Gérer le risque grâce à la hiérarchie de la prévention
Élimination et substitution
Élimination : l’exclusion totale de l’exposition aux pesticides par l’utilisation de fleurs non traitées représente la mesure la plus efficace.
Substitution : si l’élimination n’est pas possible, l’achat de fleurs auprès de fournisseurs fiables qui appliquent une politique de transparence quant à la provenance et au traitement de leurs produits peut être une belle étape intermédiaire. Il est essentiel d’éviter les fleurs et plantes issues de régions où les règles en matière d’utilisation des pesticides sont moins strictes.
Mesures de protection collective
Les mesures organisationnelles, comme la rotation des tâches, peuvent aider à répartir l’exposition. Cela dit, il est encore beaucoup plus important d’appliquer une règle stricte concernant la prise de nourriture et de boissons, qui ne peut s’effectuer que dans les locaux de repos et après un lavage soigneux des mains. Cette précaution permet de prévenir la transmission main-bouche.
Mesures techniques
La réalisation d’une analyse de risques, éventuellement complétée par un biomonitoring, est importante pour mieux quantifier et évaluer l’exposition.
Équipements de protection individuelle (EPI)

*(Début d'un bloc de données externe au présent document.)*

(* ===== verification/BatchFacts.v ===== *)
(** * BatchFacts: the three walks implement [BatchWalk]

    The byte budget takes a non-empty prefix of the selection, the array
    literal names exactly the keys it was made from, and each of
    [run_paced_batch], [run_composite_batch] and [run_grouped_batch] applies
    the rows that come next and leaves the cursor after exactly those. *)
From S2P Require Import Prelude Json Batches.

(** ** The byte budget *)
Section Budget.
Context {A : Type} (size : A -> Z) (batch_bytes : Z).

Definition total_size (l : list A) : Z := foldr (fun v n => size v + n) 0 l.

Lemma accumulate_from_prefix bytes first rows :
  exists rest, rows = accumulate_from size batch_bytes bytes first rows ++ rest.
Proof.
  revert bytes first; induction rows as [|v rows IH]; intros bytes first; simpl; [by exists []|].
  case_if; [by eexists|].
  destruct (IH (bytes + size v) false) as [rest Hr]. exists rest. simpl. by rewrite <- Hr.
Qed.

Lemma accumulate_prefix rows : exists rest, rows = accumulate size batch_bytes rows ++ rest.
Proof. apply accumulate_from_prefix. Qed.

Lemma accumulate_nonempty v rows : exists ks, accumulate size batch_bytes (v :: rows) = v :: ks.
Proof. by eexists. Qed.

Lemma accumulate_nil_iff rows : accumulate size batch_bytes rows = [] <-> rows = [].
Proof. destruct rows; split; intros H; try done. Qed.

Lemma accumulate_from_budget bytes rows :
  bytes <= batch_bytes ->
  bytes + total_size (accumulate_from size batch_bytes bytes false rows) <= batch_bytes.
Proof.
  revert bytes; induction rows as [|v rows IH]; intros bytes Hb; simpl; [lia|].
  destruct (Z.gtb_spec (bytes + size v) batch_bytes); simpl; [lia|].
  specialize (IH (bytes + size v) ltac:(lia)). lia.
Qed.

Lemma accumulate_over bytes rows :
  batch_bytes < bytes -> Forall (fun v => 0 <= size v) rows ->
  accumulate_from size batch_bytes bytes false rows = [].
Proof.
  intros Hb Hs. destruct Hs as [|v rows Hv Hs]; simpl; [done|].
  destruct (Z.gtb_spec (bytes + size v) batch_bytes); [done|lia].
Qed.

Lemma accumulate_budget rows :
  Forall (fun v => 0 <= size v) rows ->
  total_size (accumulate size batch_bytes rows) <= batch_bytes
  \/ (length (accumulate size batch_bytes rows) <= 1)%nat.
Proof.
  intros Hs. destruct Hs as [|v rows Hv Hs]; [by right; simpl; lia|].
  unfold accumulate; simpl.
  destruct (Z.le_gt_cases (size v) batch_bytes) as [Hle|Hgt].
  - left. pose proof (accumulate_from_budget (size v) rows Hle) as Hb.
    exact Hb.
  - right. rewrite accumulate_over; [simpl; lia|lia|done].
Qed.

Lemma accumulate_app_rest rows v rest :
  rows = accumulate size batch_bytes rows ++ v :: rest ->
  batch_bytes < total_size (accumulate size batch_bytes rows ++ [v]).
Proof.
  unfold accumulate.
  assert (Hgen : forall bytes rows0 first,
    rows0 = accumulate_from size batch_bytes bytes first rows0 ++ v :: rest ->
    batch_bytes < bytes + total_size (accumulate_from size batch_bytes bytes first rows0 ++ [v])).
  { intros bytes rows0; revert bytes.
    induction rows0 as [|w rows0 IH]; intros bytes first Hr; simpl in *; [done|].
    destruct (negb first && (bytes + size w >? batch_bytes)) eqn:E; simpl in *.
    - injection Hr as -> _. apply andb_true_iff in E as [_ E]. lia.
    - injection Hr as Hr. specialize (IH _ _ Hr). lia. }
  intros Hr. apply Hgen in Hr. lia.
Qed.

End Budget.

(** ** Array literals

    [read_array]: PostgreSQL's reading of an array of quoted elements, as its
    manual gives it (a backslash takes the next character as it is). *)
Fixpoint read_element (s : string) (acc : string) : option (string * string) :=
  match s with
  | EmptyString => None
  | String c s' =>
      if Ascii.eqb c dquote then Some (acc, s')
      else if Ascii.eqb c bslash then
        match s' with
        | String d s'' => read_element s'' (acc +:+ String d "")
        | EmptyString => None
        end
      else read_element s' (acc +:+ String c "")
  end.

Fixpoint read_elements (fuel : nat) (s : string) : option (list string) :=
  match fuel with
  | O => None
  | S fuel' =>
      match s with
      | String q s' =>
          if Ascii.eqb q dquote then
            '(v, rest) ← read_element s' "";
            match rest with
            | String d rest' =>
                if Ascii.eqb d "," then (fun l => v :: l) <$> read_elements fuel' rest'
                else if Ascii.eqb d (byte_of 125) && String.eqb rest' "" then Some [v] else None
            | EmptyString => None
            end
          else None
      | EmptyString => None
      end
  end.

Definition read_array (s : string) : option (list string) :=
  match s with
  | String b s' =>
      if Ascii.eqb b (byte_of 123) then
        if String.eqb s' (String (byte_of 125) "") then Some []
        else read_elements (String.length s') s'
      else None
  | EmptyString => None
  end.

Lemma read_element_escape s rest acc :
  read_element (escape_element s +:+ String dquote rest) acc = Some (acc +:+ s, rest).
Proof.
  revert acc; induction s as [|c s IH]; intros acc; cbn [escape_element].
  - rewrite string_app_nil_l, string_app_nil_r. cbn. done.
  - destruct (Ascii.eqb c dquote || Ascii.eqb c bslash) eqn:E; rewrite !string_app_cons;
      cbn [read_element].
    + change (Ascii.eqb bslash dquote) with false.
      change (Ascii.eqb bslash bslash) with true. cbn iota. by rewrite IH, string_snoc_app.
    + apply orb_false_elim in E as [-> ->]. by rewrite IH, string_snoc_app.
Qed.

Lemma quoted_app k rest :
  quote_element k +:+ rest = String dquote (escape_element k +:+ String dquote rest).
Proof. unfold quote_element. by rewrite string_app_cons, string_snoc_app. Qed.

Lemma join_quoted_cons k k' keys rest :
  join "," (quote_element <$> k :: k' :: keys) +:+ rest
  = String dquote (escape_element k +:+ String dquote
      (String "," (join "," (quote_element <$> k' :: keys) +:+ rest))).
Proof.
  change (join "," (quote_element <$> k :: k' :: keys))
    with (quote_element k +:+ ("," +:+ join "," (quote_element <$> k' :: keys))).
  by rewrite string_app_assoc, quoted_app, string_app_assoc, string_app_cons, string_app_nil_l.
Qed.

Lemma read_elements_join keys k fuel :
  (length keys < fuel)%nat ->
  read_elements fuel (join "," (quote_element <$> k :: keys) +:+ String (byte_of 125) "")
  = Some (k :: keys).
Proof.
  revert k fuel; induction keys as [|k' keys IH]; intros k [|fuel] Hf; simpl in Hf; try lia.
  - change (join "," (quote_element <$> [k])) with (quote_element k). rewrite quoted_app.
    cbn [read_elements]. rewrite Ascii.eqb_refl, read_element_escape. reflexivity.
  - rewrite join_quoted_cons. cbn [read_elements].
    rewrite Ascii.eqb_refl, read_element_escape. cbn [mbind option_bind].
    rewrite Ascii.eqb_refl, IH by lia. done.
Qed.

Lemma join_quoted_length k (keys : list string) :
  (length keys < String.length (join "," (quote_element <$> k :: keys) +:+ String (byte_of 125) ""))%nat.
Proof.
  revert k; induction keys as [|k' keys IH]; intros k.
  - rewrite string_length_app; simpl; lia.
  - change (join "," (quote_element <$> k :: k' :: keys))
      with (quote_element k +:+ ("," +:+ join "," (quote_element <$> k' :: keys))).
    specialize (IH k'). rewrite !string_length_app in *. simpl in *. lia.
Qed.

Lemma read_array_literal keys : read_array (array_literal keys) = Some keys.
Proof.
  destruct keys as [|k keys]; [reflexivity|].
  unfold array_literal, read_array. rewrite Ascii.eqb_refl.
  destruct (String.eqb_spec (join "," (quote_element <$> k :: keys) +:+ String (byte_of 125) "")
              (String (byte_of 125) "")) as [Heq|Hne].
  - exfalso. destruct keys; csimpl in Heq; unfold quote_element in Heq;
      rewrite ?string_app_cons in Heq; discriminate Heq.
  - apply read_elements_join. apply join_quoted_length.
Qed.

Lemma array_literal_inj keys keys' : array_literal keys = array_literal keys' -> keys = keys'.
Proof.
  intros H. apply (f_equal read_array) in H. rewrite !read_array_literal in H. by injection H.
Qed.

(** ** Rows after a position *)
Section Order.
Context {K : Type} (lt : K -> K -> bool) `{!StrictOrder lt}.

Notation sorted := (StronglySorted (fun a b => lt a b = true)).

Lemma rows_after_sorted c rows : sorted rows -> sorted (rows_after lt c rows).
Proof.
  intros Hs. induction Hs as [|r rows Hs IH Hr]; simpl; [constructor|].
  case_if; [|done]. constructor; [done|].
  rewrite Forall_forall in *. intros x Hx. apply Hr.
  apply list_elem_of_In, filter_In in Hx. apply list_elem_of_In. tauto.
Qed.

Lemma rows_from_sorted c rows : sorted rows -> sorted (rows_from lt c rows).
Proof. destruct c; simpl; auto using rows_after_sorted. Qed.
(* ===== verification/Walk.v ===== *)
(** * Walk: the commit loop of a paced step (src/cpp/src/executor.h, run_backfill)

    Batches run inside transactions the worker commits on a lock waiter, on
    the interval, on the row cap, at the end of a group or at the end of the
    walk; the cursor is written in the transaction whose rows it describes.
    The server's and the observer's part is a sequence of events, one per
    batch: what the pacing flags read, whether the statement failed, whether
    the commit was acknowledged. A run that uses up its events is a process
    that died there: what is left of it is the committed database. *)
From S2P Require Import Prelude Json Batches BatchFacts.

(** [CommitReason] and its [to_string] (jobs.h). *)
Inductive CommitReason : Type := kInterval | kLockWaiter | kBatchCap | kFinal | kGroupEnd.

Definition reason_to_string (r : CommitReason) : string :=
  match r with
  | kInterval => "interval"
  | kLockWaiter => "lock_waiter"
  | kBatchCap => "batch_cap"
  | kFinal => "final"
  | kGroupEnd => "group_end"
  end.

(** The row of [laswell.backfill_cursor]. *)
Record CursorRow : Type := { last_key_of : string; cursor_rows_done : Z; cursor_commits : Z }.

(** What is committed: the table, and the cursor row of the job. *)
Record Db (St : Type) : Type := { db_data : St; db_cursor : option CursorRow }.
Arguments db_data {St}. Arguments db_cursor {St}.

(** The worker's open transaction. *)
Record Txn (St : Type) : Type := { t_data : St; rows_this_txn : Z }.
Arguments t_data {St}. Arguments rows_this_txn {St}.

(** [pqxx::sql_error]: query_canceled or not, and the flag that tells whose. *)
Record SqlFault : Type := { query_canceled : bool; cancel_requested : bool }.

(** A commit that was not acknowledged: the server may have applied it. *)
Inductive CommitAck : Type := Acknowledged | LostBefore | LostAfter.

(** What the worker reads around one batch. The first four are looked at only
    before a transaction opens: [cancel_stop] three times, and the pause. *)
Record Event : Type := {
  ev_stop_first : bool;
  ev_pause_too_long : bool;
  ev_stop_after_pause : bool;
  ev_stop_at_slot : bool;
  ev_throttled : bool;
  ev_fault : option SqlFault;
  ev_direct_waiters : bool;
  ev_interval_elapsed : bool;
  ev_commit : CommitAck;
}.

(** The locals of [run_backfill] and what is committed. *)
Record Walk (St : Type) : Type := {
  w_db : Db St;
  w_open : option (Txn St);
  w_cursor : string;
  rows_done : Z;
  rows_committed : Z;
  commits : Z;
  reasons : gmap string Z;
}.
Arguments w_db {St}. Arguments w_open {St}. Arguments w_cursor {St}.
Arguments rows_done {St}. Arguments rows_committed {St}. Arguments commits {St}.
Arguments reasons {St}.

(** How the step leaves the loop; the last three are exceptions. *)
Inductive Ending : Type := Finished | Cancelled | AbortedContention | SqlFailed | CursorUnreadable.

#[global] Instance Ending_eq_dec : EqDecision Ending.
Proof. solve_decision. Defined.

Inductive WalkResult (St : Type) : Type :=
  | Going (w : Walk St)
  | Ended (e : Ending) (w : Walk St).
Arguments Going {St}. Arguments Ended {St}.

(** [reasons[k] += 1]. *)
Definition count_reason (k : string) (m : gmap string Z) : gmap string Z :=
  <[k := default 0 (m !! k) + 1]> m.

Definition no_reasons : gmap string Z :=
  list_to_map [("interval", 0); ("lock_waiter", 0); ("batch_cap", 0); ("final", 0); ("group_end", 0)].

Section Loop.
Context {St Row : Type} `{BW : BatchWalk St Row}.
(** [e.batch_rows] and [e.batch_cap_rows]. *)
Context (batch_rows batch_cap_rows : Z).

(** [throttled ? max(1, batch_rows / 2) : batch_rows]. *)
Definition batch_size (throttled : bool) : Z :=
  if throttled then Z.max 1 (Z.quot batch_rows 2) else batch_rows.

(** The transaction closed without its work: rolled back, or lost. The walk's
    own variables are left as they are. *)
Definition closed (w : Walk St) : Walk St :=
  {| w_db := w_db w; w_open := None; w_cursor := w_cursor w; rows_done := rows_done w;
     rows_committed := rows_committed w; commits := commits w; reasons := reasons w |}.

(** The upsert of the cursor row, in the transaction it describes. *)
Definition upsert_cursor (db : Db St) (t : Txn St) (c : string) (rows : Z) : Db St :=
  {| db_data := t_data t;
     db_cursor := Some {| last_key_of := c; cursor_rows_done := rows;
       cursor_commits := match db_cursor db with Some r => cursor_commits r + 1 | None => 1 end |} |}.

(** The commit at the end of the inner loop. *)
Definition commit_txn (w : Walk St) (t : Txn St) (r : CommitReason) (done : bool) (ack : CommitAck) :
  WalkResult St :=
  let db' := upsert_cursor (w_db w) t (w_cursor w) (rows_done w) in
  match ack with
  | LostBefore => Ended SqlFailed (closed w)
  | LostAfter =>
      Ended SqlFailed {| w_db := db'; w_open := None; w_cursor := w_cursor w; rows_done := rows_done w;
        rows_committed := rows_committed w; commits := commits w; reasons := reasons w |}
  | Acknowledged =>
      let w' := {| w_db := db'; w_open := None; w_cursor := w_cursor w; rows_done := rows_done w;
        rows_committed := rows_done w; commits := commits w + 1;
        reasons := count_reason (reason_to_string r) (reasons w) |} in
      if done then Ended Finished w' else Going w'
  end.

(** What follows a batch that returned: commit first, the end, groups skipped,
    then a waiter, the interval and the row cap, in that order. *)
Definition after_batch (w : Walk St) (t : Txn St) (o : BatchOutcome) (ev : Event) : WalkResult St :=
  let skipped_groups_only := (considered o =? 0) && skipped_only o in
  if commit_first o then commit_txn w t kGroupEnd false (ev_commit ev)
  else if (considered o =? 0) && negb skipped_groups_only then commit_txn w t kFinal true (ev_commit ev)
  else if skipped_groups_only then commit_txn w t kInterval false (ev_commit ev)
  else if ev_direct_waiters ev then commit_txn w t kLockWaiter false (ev_commit ev)
  else if ev_interval_elapsed ev then commit_txn w t kInterval false (ev_commit ev)
  else if batch_cap_rows <=? rows_this_txn t then commit_txn w t kBatchCap false (ev_commit ev)
  else Going {| w_db := w_db w; w_open := Some t; w_cursor := w_cursor w; rows_done := rows_done w;
    rows_committed := rows_committed w; commits := commits w; reasons := reasons w |}.

(** One turn of the inner loop. *)
Definition run_batch (w : Walk St) (t : Txn St) (ev : Event) : WalkResult St :=
  let batch := batch_size (ev_throttled ev) in
  match ev_fault ev with
  | Some f =>
      if query_canceled f && cancel_requested f then
        (* our cancel: rolled back, and the outer loop goes round again *)
        Going {| w_db := w_db w; w_open := None; w_cursor := w_cursor w; rows_done := rows_done w;
          rows_committed := rows_committed w; commits := commits w;
          reasons := count_reason "lock_waiter" (reasons w) |}
      else Ended SqlFailed (closed w)
  | None =>
      match bw_run (t_data t) (w_cursor w) batch (batch <=? rows_this_txn t) with
      | Err _ => Ended CursorUnreadable (closed w)
      | Ok (st', o) =>
          after_batch
            {| w_db := w_db w; w_open := w_open w; w_cursor := cursor o;
               rows_done := rows_done w + considered o; rows_committed := rows_committed w;
               commits := commits w; reasons := reasons w |}
            {| t_data := st'; rows_this_txn := rows_this_txn t + considered o |} o ev
      end
  end.

(** One event: the outer loop's gates when no transaction is open, then a batch. *)
Definition walk_step (w : Walk St) (ev : Event) : WalkResult St :=
  match w_open w with
  | Some t => run_batch w t ev
  | None =>
      if ev_stop_first ev then Ended Cancelled w
      else if ev_pause_too_long ev then Ended AbortedContention w
      else if ev_stop_after_pause ev then Ended Cancelled w
      else if ev_stop_at_slot ev then Ended Cancelled w
      else run_batch w {| t_data := db_data (w_db w); rows_this_txn := 0 |} ev
  end.

Fixpoint walk (w : Walk St) (evs : list Event) : WalkResult St :=
  match evs with
  | [] => Going w
  | ev :: evs' =>
      match walk_step w ev with
      | Going w' => walk w' evs'
      | Ended e w' => Ended e w'
      end
  end.

Definition result_walk (r : WalkResult St) : Walk St :=
  match r with Going w => w | Ended _ w => w end.

(** [resume_cursor]: the cursor of a prior unfinished job, unless there is none,
    it cannot be read, or a row behind it still matches. *)
Definition resume_cursor (unreadable stale : bool) (db : Db St) : string :=
  match db_cursor db with
  | Some r => if unreadable || stale then "0" else last_key_of r
  | None => "0"
  end.

(** The locals as the loop begins. *)
Definition start (db : Db St) (c : string) : Walk St :=
  {| w_db := db; w_open := None; w_cursor := c; rows_done := 0; rows_committed := 0;
     commits := 0; reasons := no_reasons |}.

(** A job for the step: whether the ledger cannot be read when it begins, whether
    the check of the cursor it finds there fails, and the events of its walk. *)
Record Attempt : Type := { at_unreadable : bool; at_stale : bool; at_events : list Event }.

(** The locals of a job's loop, at the cursor it resumes from. *)
Definition begin_attempt (db : Db St) (j : Attempt) : Walk St :=
  start db (resume_cursor (at_unreadable j) (at_stale j) db).

(** One job for the step after another, until one finishes, each from the cursor
    the one before committed or from the beginning: the database they leave, and
    how the last of them ended ([None]: it died). *)
Fixpoint attempts (db : Db St) (jobs : list Attempt) : Db St * option Ending :=
  match jobs with
  | [] => (db, None)
  | j :: jobs' =>
      match walk (begin_attempt db j) (at_events j) with
      | Ended Finished w => (w_db w, Some Finished)
      | Ended e w => match jobs' with [] => (w_db w, Some e) | _ => attempts (w_db w) jobs' end
      | Going w => attempts (w_db w) jobs'
      end
  end.

(** ** The one statement

    ["paced": false]: one statement over the whole table ahead of the walk, in
    one transaction, when no earlier attempt left a cursor. *)
Record SingleFault : Type := {
  sf_query_canceled : bool;
  sf_lock_timeout : bool;
  sf_cancel_stop : bool;
  sf_cancel_requested : bool;
}.

Record SingleEvent : Type := {
  se_stop_at_slot : bool;
  se_fault : option SingleFault;
}.

(** [done] after the statement, or the walk to go on with. *)
Definition run_single (exec : St -> St * Z) (w : Walk St) (ev : SingleEvent) : WalkResult St :=
  if se_stop_at_slot ev then Ended Cancelled w
  else
    match se_fault ev with
    | None =>
        let '(st', n) := exec (db_data (w_db w)) in
        Ended Finished {| w_db := {| db_data := st'; db_cursor := db_cursor (w_db w) |}; w_open := None;
          w_cursor := w_cursor w; rows_done := n; rows_committed := n; commits := 1;
          reasons := <["single_statement" := 1]> (reasons w) |}
    | Some f =>
        let fell_back :=
          Going {| w_db := w_db w; w_open := None; w_cursor := w_cursor w; rows_done := rows_done w;
            rows_committed := rows_committed w; commits := commits w;
            reasons := <["single_statement_cancelled" := 1]> (reasons w) |} in
        if sf_query_canceled f && sf_cancel_stop f then Ended Cancelled w
        else if sf_query_canceled f && sf_cancel_requested f then fell_back
        else if sf_lock_timeout f then fell_back
        else Ended SqlFailed w
    end.

(** ** The whole step *)

(** An invariant of the plan: its name and the value its query reads. *)
Record Invariant : Type := { inv_name : string; inv_query : St -> option string }.

(** [invariants_before[name] = scalar(...)], one after another. *)
Definition read_invariants (invs : list Invariant) (st : St) : gmap string (option string) :=
  foldl (fun m i => <[inv_name i := inv_query i st]> m) ∅ invs.

(** [invariants_before.value(name, json())]. *)
Definition value_before (before : gmap string (option string)) (name : string) : option string :=
  default None (before !! name).

Definition broken_invariants (before : gmap string (option string)) (invs : list Invariant) (st : St) :
  list Invariant :=
  List.filter (fun i => negb (bool_decide (inv_query i st = value_before before (inv_name i)))) invs.

(** What the step is recorded as, or that it threw. *)
Inductive StepOutcome : Type :=
  | StepSucceeded (rows : Z)
  | StepCancelled
  | StepDied
  | StepThrew (e : Ending)
  | RowsRemain (n : Z)
  | InvariantBroken (i : Invariant).

(** After the loop: completeness, then the invariants again. *)
Definition finish_backfill (verify_remaining : option (St -> Z)) (invs : list Invariant)
    (before : gmap string (option string)) (w : Walk St) : StepOutcome :=
  let st := db_data (w_db w) in
  let n := match verify_remaining with Some count => count st | None => 0 end in
  if negb (n =? 0) then RowsRemain n
  else
    match broken_invariants before invs st with
    | i :: _ => InvariantBroken i
    | [] => StepSucceeded (rows_done w)
    end.

(** [run_backfill], from the resumed cursor on: the invariants' first reading,
    the one statement where it applies, the walk, the checks. *)
Definition run_backfill (single : option (St -> St * Z)) (verify_remaining : option (St -> Z))
    (invs : list Invariant) (resumed_from : string) (db : Db St) (sev : SingleEvent)
    (evs : list Event) : StepOutcome * Db St :=
  let before := read_invariants invs (db_data db) in
  let w := start db resumed_from in
  let first :=
    match single with
    | Some exec => if String.eqb resumed_from "0" then run_single exec w sev else Going w
    | None => Going w
    end in
  let r := match first with Going w' => walk w' evs | Ended e w' => Ended e w' end in
  match r with
  | Going w' => (StepDied, w_db w')
  | Ended Finished w' => (finish_backfill verify_remaining invs before w', w_db w')
  | Ended Cancelled w' => (StepCancelled, w_db w')
  | Ended e w' => (StepThrew e, w_db w')
  end.

End Loop.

Gants : les fleuristes doivent porter des gants en permanence lorsqu’ils manipulent et coupent des fleurs, ou qu’ils composent des bouquets.
Hygiène des mains : le lavage régulier et soigneux des mains et des bras après chaque opération contribue à limiter la présence de pesticides sur la peau.
Formation et prise de conscience
Les fleuristes doivent être informés des risques de l’exposition cutanée aux pesticides et de l’importance de se protéger. Les employeurs ont la responsabilité d’informer leur personnel sur les mesures de prévention à mettre en place.